• _DATA FOR REVIEW_:

(** X18.  In the matrix returned by [unpack_numpy], and in the one returned
    by [unpack_binary_flex], the cell of word [n] compares equal to [-1.0]
    exactly when bit 31 of the word is clear: no valid timestamp, whatever
    its 28 bits, is decoded to the sentinel. *)
Theorem sentinel_marks_exactly_the_invalid_words (f : list byte) (T C : nat) :
  0 < T -> List.length f = 4 * (256 * T * C) ->
  (exists data_matrix,
      unpack_numpy f T = Return data_matrix
      /\ forall n, n < 256 * T * C ->
           PrimFloat.eqb
             (get F64.zero data_matrix
                  [n / T mod 256; n / T / 256 * T + n mod T])
             (F64.of_int (-1))
           = negb (Z.testbit (nth n (words_of f) 0%Z) 31))
  /\ (forall fuel, C <= fuel ->
      exists data_matrix,
        unpack_binary_flex fuel f T = Return data_matrix
        /\ forall n, n < 256 * T * C ->
             PrimFloat.eqb
               (get F64.zero data_matrix
                    [n / T mod 256; n / T / 256 * T + n mod T])
               (F64.of_int (-1))
             = negb (Z.testbit (nth n (words_of f) 0%Z) 31)).
Proof.
  intros HT Hlen.
  pose proof (length_words_exact f _ Hlen) as Hw.
  assert (Hpos : forall n, n < 256 * T * C ->
            n / T mod 256 < 256 /\ n / T / 256 < C /\ n mod T < T
            /\ (n / T mod 256 + 256 * (n / T / 256)) * T + n mod T = n).
  { intros n Hn.
    pose proof (Nat.div_mod_eq n T) as E1.
    pose proof (Nat.mod_upper_bound n T ltac:(lia)) as B1.
    pose proof (Nat.div_mod_eq (n / T) 256) as E3.
    pose proof (Nat.mod_upper_bound (n / T) 256 ltac:(lia)) as B2.
    repeat split; try assumption; [|nia].
    apply Nat.Div0.div_lt_upper_bound, Nat.Div0.div_lt_upper_bound.
    replace (T * (256 * C)) with (256 * T * C) by ring. assumption. }
  split.
  - unfold unpack_numpy. rewrite numpy_decode_map.
    destruct (numpy_reshape_spec
                (map (fun w => to_float64 (packet_timestamp w)) (words_of f))
                T C HT ltac:(now rewrite length_map)) as (m & E & _ & _ & G).
    exists m. split; [exact E|]. intros n Hn.
    destruct (Hpos n Hn) as (B2 & Hk & B1 & En).
    rewrite (G _ _ _ B2 Hk B1), En.
    rewrite (nth_map_in_range _ 0%Z) by lia.
    apply decoded_is_sentinel, word_in_range. lia.
  - intros fuel Hfuel. unfold unpack_binary_flex.
    rewrite read_packets_whole by (now apply (whole_words f (256 * T * C))).
    cbn [bind fst app].
    set (ts := map packet_timestamp (words_of f)).
    assert (Hts : List.length ts = 256 * T * C)
      by (unfold ts; now rewrite length_map).
    destruct (flex_reshape_spec ts T C fuel HT Hts Hfuel) as (m & E & Hf).
    exists m. split; [exact E|]. intros n Hn.
    destruct (Hpos n Hn) as (B2 & Hk & B1 & En).
    rewrite (filled_get ts T C (T * C) m C _ _ _ Hf B2 Hk B1).
    destruct (Nat.ltb_spec (n / T / 256) C) as [_|]; [|lia].
    unfold source_cell. rewrite En. unfold ts.
    rewrite (nth_map_in_range _ 0%Z) by lia.
    apply decoded_is_sentinel, word_in_range. lia.
Qed.

Lemma sentinel_marks_exactly_the_invalid_words_witness :
  0 < 2 /\ List.length stream_512 = 4 * (256 * 2 * 1)
  /\ exists data_matrix,
       unpack_numpy stream_512 2 = Return data_matrix
       /\ forall n, n < 256 * 2 * 1 ->
            PrimFloat.eqb
              (get F64.zero data_matrix
                   [n / 2 mod 256; n / 2 / 256 * 2 + n mod 2])
              (F64.of_int (-1))
            = negb (Z.testbit (nth n (words_of stream_512) 0%Z) 31).
Proof.
  split; [lia|]. split; [reflexivity|].
  apply (proj1 (sentinel_marks_exactly_the_invalid_words stream_512 2 1
                  ltac:(lia) eq_refl)).
Defined.

(** X19.  [unpack_calib] with a table that has no entry below zero.  The
    cell of word [n] in the returned matrix is [-1] exactly when bit 31 of
    the word is clear, and the matrix holds as many [-1] as the stream has
    words below [0x80000000]: with such a table the calibration adds no
    sentinel. *)
Theorem unpack_calib_marks_exactly_the_invalid_words
        (calibrate_load : string -> string -> load_result)
        (realpath_file board_number : string) (cal_mat : ndarray F64.float)
        (f : list byte) (T C : nat) :
  0 < T -> List.length f = 4 * (256 * T * C) ->
  calibrate_load (realpath_file ++ "/../.." ++ "/calibration_data")%string
                 board_number = Loaded cal_mat ->
  shape cal_mat = [256; 140] ->
  (forall i b, i < 256 -> b < 140 ->
     PrimFloat.ltb (get F64.zero cal_mat [i; b]) F64.zero = false) ->
  exists result,
    unpack_calib calibrate_load realpath_file f board_number T
    = ([], Return result)
    /\ (forall n, n < 256 * T * C ->
          get 0%Z result [n / T mod 256; n / T / 256 * T + n mod T] = (-1)%Z
          <-> Z.testbit (nth n (words_of f) 0%Z) 31 = false)
    /\ count_sentinel result
       = List.length (filter (fun w => (w <? 0x80000000)%Z) (words_of f)).
Proof.
  intros HT Hlen Hload Hcal Htable.
  pose proof (length_words_exact f _ Hlen) as Hw.
  destruct (unpack_calib_loaded calibrate_load realpath_file board_number
              cal_mat f T C HT Hlen Hload Hcal)
    as (dm & m' & E & Hs & Hl & E' & Hr).
  assert (Hkeep : forall i v, i < 256 ->
            calibrated_cell cal_mat i v = (-1)%Z <-> v = (-1)%Z).
  { intros i v Hi. unfold calibrated_cell.
    destruct (Z.leb_spec 0 v) as [Hv|Hv]; [|tauto].
    split; [|lia]. intros Hc. exfalso. revert Hc.
    apply corrected_is_no_sentinel; [assumption|].
    apply Htable; [assumption|].
    pose proof (Z.mod_pos_bound v 140 ltac:(lia)). lia. }
  exists m'. split; [exact E'|]. split.
  - intros n Hn.
    pose proof (Nat.div_mod_eq n T) as E1.
    pose proof (Nat.mod_upper_bound n T ltac:(lia)) as B1.
    pose proof (Nat.div_mod_eq (n / T) 256) as E3.
    pose proof (Nat.mod_upper_bound (n / T) 256 ltac:(lia)) as B2.
    assert (Hk : n / T / 256 < C).
    { apply Nat.Div0.div_lt_upper_bound, Nat.Div0.div_lt_upper_bound.
      replace (T * (256 * C)) with (256 * T * C) by ring. assumption. }
    assert (Hj : n / T / 256 * T + n mod T < T * C) by nia.
    rewrite (rows_done_get cal_mat dm (T * C) Hs Hl m' _ _ Hr B2 Hj).
    rewrite (Hkeep _ _ B2).
    rewrite calib_decode_map in E.
    destruct (calib_reshape_spec
                (map (fun w => if Z.testbit w 31 then Z.land w 0xFFFFFFF
                               else (-1)%Z) (words_of f)) T C HT
                ltac:(now rewrite length_map)) as (dm' & E2 & _ & _ & G).
    assert (dm' = dm) by congruence. subst dm'.
    rewrite (G (n / T mod 256) (n / T / 256) (n mod T) B2 Hk B1).
    replace ((n / T mod 256 + 256 * (n / T / 256)) * T + n mod T) with n by nia.
    rewrite (nth_map_in_range _ 0%Z) by lia.
    rewrite <- Hw in Hn. pose proof (word_in_range f n Hn) as Hrg.
    set (word := nth n (words_of f) 0%Z) in *.
    pose proof (low_bits_nonneg _ (proj1 Hrg)).
    destruct (Z.testbit word 31); split; intros; try reflexivity;
      try discriminate; lia.
  - rewrite <- (raw_matrix_sentinels f T C dm HT Hlen E).
    pose proof Hr as (_ & Hl' & _).
    unfold count_sentinel. apply count_occ_pointwise_eq; [congruence|].
    intros p Hp. rewrite Hl' in Hp.
    rewrite (rows_done_nth cal_mat dm (T * C) Hl m' p Hr Hp).
    apply Hkeep. apply Nat.Div0.div_lt_upper_bound. lia.
Qed.

Lemma unpack_calib_marks_exactly_the_invalid_words_witness :
  0 < 1 /\ List.length stream_valid_141 = 4 * (256 * 1 * 1)
  /\ shape (constant_table F64.zero) = [256; 140]
  /\ exists result,
       unpack_calib (load_constant F64.zero) EmptyString stream_valid_141
                    EmptyString 1 = ([], Return result)
       /\ count_sentinel result
          = List.length (filter (fun w => (w <? 0x80000000)%Z)
                                (words_of stream_valid_141)).
Proof.
  split; [lia|]. split; [reflexivity|]. split; [reflexivity|].
  destruct (unpack_calib_marks_exactly_the_invalid_words
              (load_constant F64.zero) EmptyString EmptyString
              (constant_table F64.zero) stream_valid_141 1 1)
    as (result & E & _ & Hc);
    [lia | reflexivity | reflexivity | reflexivity | | eauto].
  intros i b Hi Hb. unfold constant_table.
  rewrite get_full by assumption. reflexivity.
Defined.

• _PROMPT_: Repeat exactly, and only, the lines of the records above, starting with the line that contains "intros i b Hi Hb. unfold constant_table." and ending with the final line, both included.

• _RESULT FOR THIS EXERCISE_:
  intros i b Hi Hb. unfold constant_table.
  rewrite get_full by assumption. reflexivity.
Defined.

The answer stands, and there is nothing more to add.